Certain reclassifications have been made in the 1998 Condensed Consolidated
Financial Statements to conform to classifications used in 1999.
Note B - Redemption of Liquid Yield Option Notes Outstanding
- ------------------------------------------------------------
On January 13, 1999, the Company announced that it was going to redeem, pursuant
to the terms of the indenture, its outstanding Liquid Yield Option Notes
("LYONs") due 2009 for $581.25 per $1,000 maturity value on February 15, 1999.
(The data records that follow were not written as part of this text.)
Example check_srv :
  srv_test 512 0 0 && srv_test 512 1 1 && srv_test 512 513 4 && srv_test 100 511 2
  && srv_test 65000 1025 7 = true.
Proof. vm_compute. reflexivity. Qed.

(** ** Files: tftpDataMgrFile_test.cpp *)

Module Files.
(** The blocks of 512 octets the test writes and reads. *)
Definition stages (n : Z) : list Z := seqZ 0 ((n + 511) / 512).

Definition left_size (n stage : Z) : Z := Z.min 512 (n - stage * 512).

Definition opt (rq : SrvReq.t) (name : bytes) : Options :=
  set_filename (set_request Options_default rq) name.

Definition sett : Settings := with_dirs Settings_new (str "/tmp/1") [].

(** [init], which must succeed and make the manager active. *)
Definition start (w : MemFs) (rq : SrvReq.t) (name : bytes) : option (DataMgrFile * MemFs) :=
  match DataMgrFile.init DataMgrFile_new w sett (opt rq name) with
  | Ok (m, w, true, _) => if active m then Some (m, w) else None
  | _ => None
  end.

(** [close], after which the manager is not active. *)
Definition finish (m : DataMgrFile) (w : MemFs) : option MemFs :=
  match DataMgrFile.close (λ _, None) (λ _, None) m w with
  | Ok (m, w) => if active m then None else Some w
  | _ => None
  end.

Fixpoint write_all (m : DataMgrFile) (w : MemFs) (bl : list (Z * bytes)) : option MemFs :=
  match bl with
  | [] => finish m w
  | (pos, d) :: bl =>
      match DataMgrFile.write m w d pos with
      | Ok (m, w, r, _) => if 0 <=? r then write_all m w bl else None
      | _ => None
      end
  end.

Fixpoint read_all (m : DataMgrFile) (w : MemFs) (bl : list (Z * bytes)) : option MemFs :=
  match bl with
  | [] => finish m w
  | (pos, d) :: bl =>
      match DataMgrFile.read m w (replicate (length d) x00) pos with
      | Ok (m, d', r, _) => if (r =? size d) && bool_decide (d' = d) then read_all m w bl else None
      | _ => None
      end
  end.

Definition blocks (n id : Z) : list (Z * bytes) :=
  map (λ stage, (stage * 512, fill_buffer (left_size n stage) (stage * 512) id)) (stages n).

(** A file is written, then its [.md5] file with the sum [hash]; the file is found by
    its sum and read by its name and by its sum. *)
Definition file_test (n id : Z) (hash : bytes) (w : MemFs) : option MemFs :=
  let name := str "file" ++ to_string (id + 1) in
  '(m, w) ← start w SrvReq.write name; w ← write_all m w (blocks n id);
  '(m, w) ← start w SrvReq.write (name ++ str ".md5");
  w ← write_all m w [(0, hash ++ str " " ++ name)];
  '(m, w) ← start w SrvReq.read name; w ← read_all m w (blocks n id);
  '(m, w) ← start w SrvReq.read hash; read_all m w (blocks n id).

Definition empty_dir : MemFs := {| mem_nodes := [(str "/tmp/1/", Dir)]; mem_limit := 1000000 |}.

Definition hash (id : Z) : bytes := str "2fdf093688bb7cef7c05b1ffcc71ff4" ++ to_string id.

Example check_files :
  match (w ← file_test 0 0 (hash 0) empty_dir; w ← file_test 1 1 (hash 1) w;
         w ← file_test 511 2 (hash 2) w; w ← file_test 512 3 (hash 3) w;
         w ← file_test 513 4 (hash 4) w; w ← file_test 1023 5 (hash 5) w;
         w ← file_test 1024 6 (hash 6) w; file_test 1025 7 (hash 7) w) with
  | Some _ => true
  | None => false
  end = true.
Proof. vm_compute. reflexivity. Qed.
End Files.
Additionally, the LYONs holders had the right to convert the outstanding LYONs
to 28.077 shares of Company common stock per $1,000 maturity value of LYONS at
any time. Through February 15, 1999, $123,681,000 maturity value of LYONs had
converted to 3,473,000 shares of common stock, resulting in an addition of
approximately $70 million to stockholders' equity while reducing outstanding
notes payable by a like amount. The remaining $432,000 of maturity value was
redeemed for cash of approximately $251,000.
Note C - Dividends
- ------------------
On September 30, 1999, the Company's Board of Directors declared a cash dividend
of $.07 per share, payable on October 27, 1999, to stockholders of record on
October 13, 1999.
Note D - Stock Purchase Plan and Employee Stock Purchase Loan Plan
- ------------------------------------------------------------------
On March 17, 1999, the Company's Board of Directors approved an increase to the
number of shares of outstanding Company common stock authorized for purchase
under the Company's previously announced purchase program. The additional
authorization permitted the Company to purchase up to 4.0 million shares. On
September 13, 1999, the Company announced that its Board of Directors had
approved a second increase of 2.0 million shares, bringing the total number of
shares of outstanding Company common stock authorized for purchase to 6.0
million. Through November 10, 1999, the Company has purchased 4.1 million shares
at an average purchase price of $15.43 per share totaling $63.0 million.
Purchases may be made from time to time by the Company in the open market or in
block purchases or in privately negotiated transactions depending on market
conditions and other factors.
Also on March 17, 1999, the Company's Board of Directors approved the adoption
of the Fidelity National Financial, Inc. Employee Stock Purchase Loan Plan
("Loan Plan") and the Non-Employee Director Stock Purchase Loan Program ("Loan
Program"). The purpose of the Loan Plan and Loan Program is to provide key
employees and directors with further incentive to maximize stockholder value.
The Company offered an aggregate of $8,650,000 in loans. Loan Plan and Loan
Program funds must be used to make private or open market purchases of Company
common stock through a broker-dealer designated by the Company. All loans are
full recourse and unsecured, and will have a five-year term. Interest will
accrue on the loans at a rate of 5% per annum due at maturity. Loans may be
prepaid any time without penalty. Through November 10, 1999, loans had been made
in the amount of $7.25 million to purchase 483,825 shares of Company common
stock at an average purchase price of $15.41 per share.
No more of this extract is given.